Talvez esta pergunta tenha começado há muitos anos, quando deixei a máquina de escrever e passei para o computador. Houve aí uma mudança silenciosa na relação com a palavra. A escrita deixou de ter o peso mecânico da tecla, o som seco da pancada no papel, a inevitabilidade do erro visível. Passou a existir a facilidade de apagar, corrigir, reorganizar, como se a própria ideia pudesse tornar-se mais maleável e menos definitiva.

Mais tarde aconteceu algo semelhante com a fotografia, quando transitei do analógico para o digital. A imagem deixou de pedir espera. Já não havia o tempo da revelação, a surpresa do negativo, o intervalo entre o momento vivido e o momento observado. Tudo passou a ser imediato, editável, repetível. E, com isso, algo se ganhou, mas talvez algo também se tenha diluído.

Esta transformação não se ficou pela escrita ou pela imagem.

Sou utilizador de música em formato digital há cerca de 24 anos. A música acompanha-me assim há grande parte da minha vida. Há cerca de 2 anos separei-me de 90% dos meus CDs, porque senti que já não os utilizava.

Nesse caso, não ter a parte física do disco não me trouxe grande perda. O que me move na música é a escuta, a liberdade de saltar entre artistas, géneros e épocas, porque o meu gosto sempre foi profundamente eclético.
Curiosamente, raramente paguei pelos serviços de streaming para escutar música. Há algo em mim que sente que esse modelo nem sempre é a melhor forma de honrar quem cria.

Talvez devido a isso, sempre que posso, escolho ir a concertos e viver a experiência viva, quase analógica, do som no corpo, da vibração no espaço, da presença partilhada com outros. E quando compro música, muitas vezes faço-o diretamente à banda, ainda que por via digital, porque aí sinto uma relação mais direta com a origem da criação.

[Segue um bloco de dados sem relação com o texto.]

(** X13. Facts are written one by one with no transaction: when the rows of
    the first facts are accepted and the next fact is refused by the store
    (or is [null]), [extractPolicyFacts] throws "Failed to extract policy
    facts", the rows already written stay, and the facts after the refused
    one are not written. *)
Theorem extractPolicyFacts_partial_write policyId policy w raw span result
    good bad rest :
  policies w !! policyId = Some policy ->
  generateChatCompletion (trace w)
    (extraction_messages policy (filter (fun c => chunk_policyId c = policyId) (chunks w)))
    extraction_options = Ok raw ->
  match_braces raw = Some span ->
  JSON_parse span = Some result ->
  get_prop result "facts" = Ok (Some (JArr (good ++ bad :: rest))) ->
  Forall (fun fact => exists row, fact_data policy fact = Ok row /\
                                  policyFact_accepts row = true) good ->
  (match fact_data policy bad with
   | Ok row => policyFact_accepts row = false
   | Throw _ => True
   end) ->
  exists w' rows,
    extractPolicyFacts policyId w
    = (Throw (Error "Failed to extract policy facts"), w') /\
    facts w' = (facts w ++ rows)%list /\
    Forall2 (fun fact row => fact_data policy fact = Ok row) good rows.
Proof.
  intros Hp Hchat Hspan Hparse Hfacts Hgood Hbad.
  destruct (extractPolicyFacts_after_chat _ _ _ _ Hp Hchat) as (w1 & _ & Hf & ->).
  unfold parse_extraction. unfold try_catch, bind, lift_outcome, ret.
  rewrite Hspan, Hparse, Hfacts.
  destruct (store_facts_stops policy good bad rest Hgood Hbad w1)
    as (e & w' & rows & -> & Hf' & Hall).
  run_m. eexists _, rows. split; [reflexivity|]. simpl.
  split; [now rewrite Hf', Hf|exact Hall].
Qed.


Lemma fact_data_fields policy fact row :
  fact_data policy fact = Ok row ->
  fact_policyId row = pol_id policy /\
  fact_stateId row = pol_stateId policy /\
  get_prop fact "category" = Ok (fact_category row) /\
  get_prop fact "field" = Ok (fact_field row) /\
  get_prop fact "value" = Ok (fact_value row) /\
  get_prop fact "page" = Ok (fact_pageNumber row) /\
  (forall v, get_prop fact "confidence" = Ok (Some v) -> truthy v = true ->
             fact_confidence row = v) /\
  (get_prop fact "confidence" = Ok None -> fact_confidence row = JNum 0.5).
Proof.
  unfold fact_data. intros Hrow.
  destruct (get_prop fact "category"), (get_prop fact "field"),
    (get_prop fact "value"), (get_prop fact "confidence") as [conf|],
    (get_prop fact "page"); try discriminate.
  injection Hrow as <-. simpl. repeat split.
  - intros v Hv Ht. injection Hv as ->. simpl. now rewrite Ht.
  - intros Hv. now injection Hv as ->.
Qed.

(** X15. Each row [extractPolicyFacts] writes carries the policy's id and state
    id, and the fact's category, field, value and page as parsed (the page
    as [pageNumber]); a stated confidence that is truthy is kept as it is,
    and an omitted confidence becomes 0.5. *)
Theorem extractPolicyFacts_rows policyId policy w raw span result items :
  policies w !! policyId = Some policy ->
  generateChatCompletion (trace w)
    (extraction_messages policy (filter (fun c => chunk_policyId c = policyId) (chunks w)))
    extraction_options = Ok raw ->
  match_braces raw = Some span ->
  JSON_parse span = Some result ->
  get_prop result "facts" = Ok (Some (JArr items)) ->
  Forall (fun fact => exists row, fact_data policy fact = Ok row /\
                                  policyFact_accepts row = true) items ->
  exists w' rows,
    extractPolicyFacts policyId w = (Ok tt, w') /\
    facts w' = (facts w ++ rows)%list /\
    Forall2 (fun fact row =>
               fact_policyId row = pol_id policy /\
               fact_stateId row = pol_stateId policy /\
               get_prop fact "category" = Ok (fact_category row) /\
               get_prop fact "field" = Ok (fact_field row) /\
               get_prop fact "value" = Ok (fact_value row) /\
               get_prop fact "page" = Ok (fact_pageNumber row) /\
               (forall v, get_prop fact "confidence" = Ok (Some v) ->
                          truthy v = true -> fact_confidence row = v) /\
               (get_prop fact "confidence" = Ok None ->
                fact_confidence row = JNum 0.5))
      items rows.
Proof.
  intros Hp Hchat Hspan Hparse Hfacts Hrows.
  destruct (extractPolicyFacts_after_chat _ _ _ _ Hp Hchat) as (w1 & _ & Hf & ->).
  unfold parse_extraction. unfold try_catch, bind, lift_outcome, ret.
  rewrite Hspan, Hparse, Hfacts.
  destruct (store_facts_rows policy items Hrows w1) as (w' & rows & -> & Hf' & _ & Hall).
  exists w', rows. split; [reflexivity|]. split; [now rewrite Hf', Hf|].
  eapply Forall2_impl; [exact Hall|]. intros fact row Hrow.
  now apply (fact_data_fields policy).
Qed.

End ExtractionProperties.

No meio disto tudo, há uma coisa que permanece profundamente analógica para mim: os livros. A minha biblioteca a esta data conta com 373 livros e apenas 61 são em digital porque só assim os conseguia.

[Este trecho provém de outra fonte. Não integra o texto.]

Lemma built_by_monitor_determined (l : list stock_level) :
  Forall (built_by_monitor self) l -> Forall determined l.
Proof.
  apply Forall_impl. intros s [_ [_ [Hs _]]]. exact Hs.
Qed.

Lemma determine_status_values (stock_percentage : Q) (current_stock : Z) :
  let status := _determine_status self stock_percentage current_stock in
  status = "out_of_stock" \/ status = "critical" \/
  status = "low" \/ status = "healthy".
Proof.
  unfold _determine_status.
  repeat match goal with
         | |- context [if ?c then _ else _] => destruct c
         end; tauto.
Qed.

Lemma status_counts_partition (l : list stock_level) :
  Forall determined l ->
  (count_where (status_is "healthy") l + count_where (status_is "low") l
   + count_where (status_is "critical") l
   + count_where (status_is "out_of_stock") l = List.length l)%nat /\
  (count_where (status_is "healthy") l + count_where (status_is "low") l
   + count_where (status_in ["critical"; "out_of_stock"]) l
   = List.length l)%nat.
Proof.
  induction 1 as [| s rest Hs _ [IH1 IH2]]; [split; reflexivity|].
  rewrite !count_where_cons. cbn [List.length].
  rewrite !status_is_eqb, !status_in_existsb.
  pose proof (determine_status_values (sl_stock_percentage s)
                (sl_current_stock s)) as Hv.
  cbv zeta in Hv. rewrite <- Hs in Hv.
  destruct Hv as [E | [E | [E | E]]]; rewrite E; simpl; lia.
Qed.

Lemma alert_for_each_unhealthy (l : list stock_level) :
  Forall determined l ->
  (count_where (status_is "low") l
   + count_where (status_in ["critical"; "out_of_stock"]) l
   <= List.length (generate_alerts self l))%nat.
Proof.
  intro H. rewrite generate_alerts_flat.
  induction H as [| s rest Hs _ IH]; [unfold count_where; simpl; lia|].
  rewrite !count_where_cons. cbn [flat_map]. rewrite length_app.
  pose proof (status_agrees_with_alert self s Hs) as Hagree.
  rewrite <- (length_map alert_type (generate_alerts self [s])).
  rewrite !status_is_eqb, !status_in_existsb.
  destruct Hagree as [[E T] | [[E T] | [[E T] | [E T]]]];
    rewrite E; try rewrite T; simpl; lia.
Qed.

Ler no digital nunca teve para mim a mesma presença. Não tem o mesmo impacto da palavra impressa. Falta-lhe o peso do livro nas mãos, o tato do papel, o deslizar dos dedos sobre a página, o cheiro, a espessura, a sensação física de avançar e de habitar a leitura com o corpo inteiro.

No livro, o corpo participa.

E talvez seja por isso que sinto que, depois de tanta anestesia digital, haverá inevitavelmente um regresso ao analógico. Não por nostalgia, mas por necessidade de presença. Quanto mais mediada se torna a experiência, mais o corpo parece pedir realidade.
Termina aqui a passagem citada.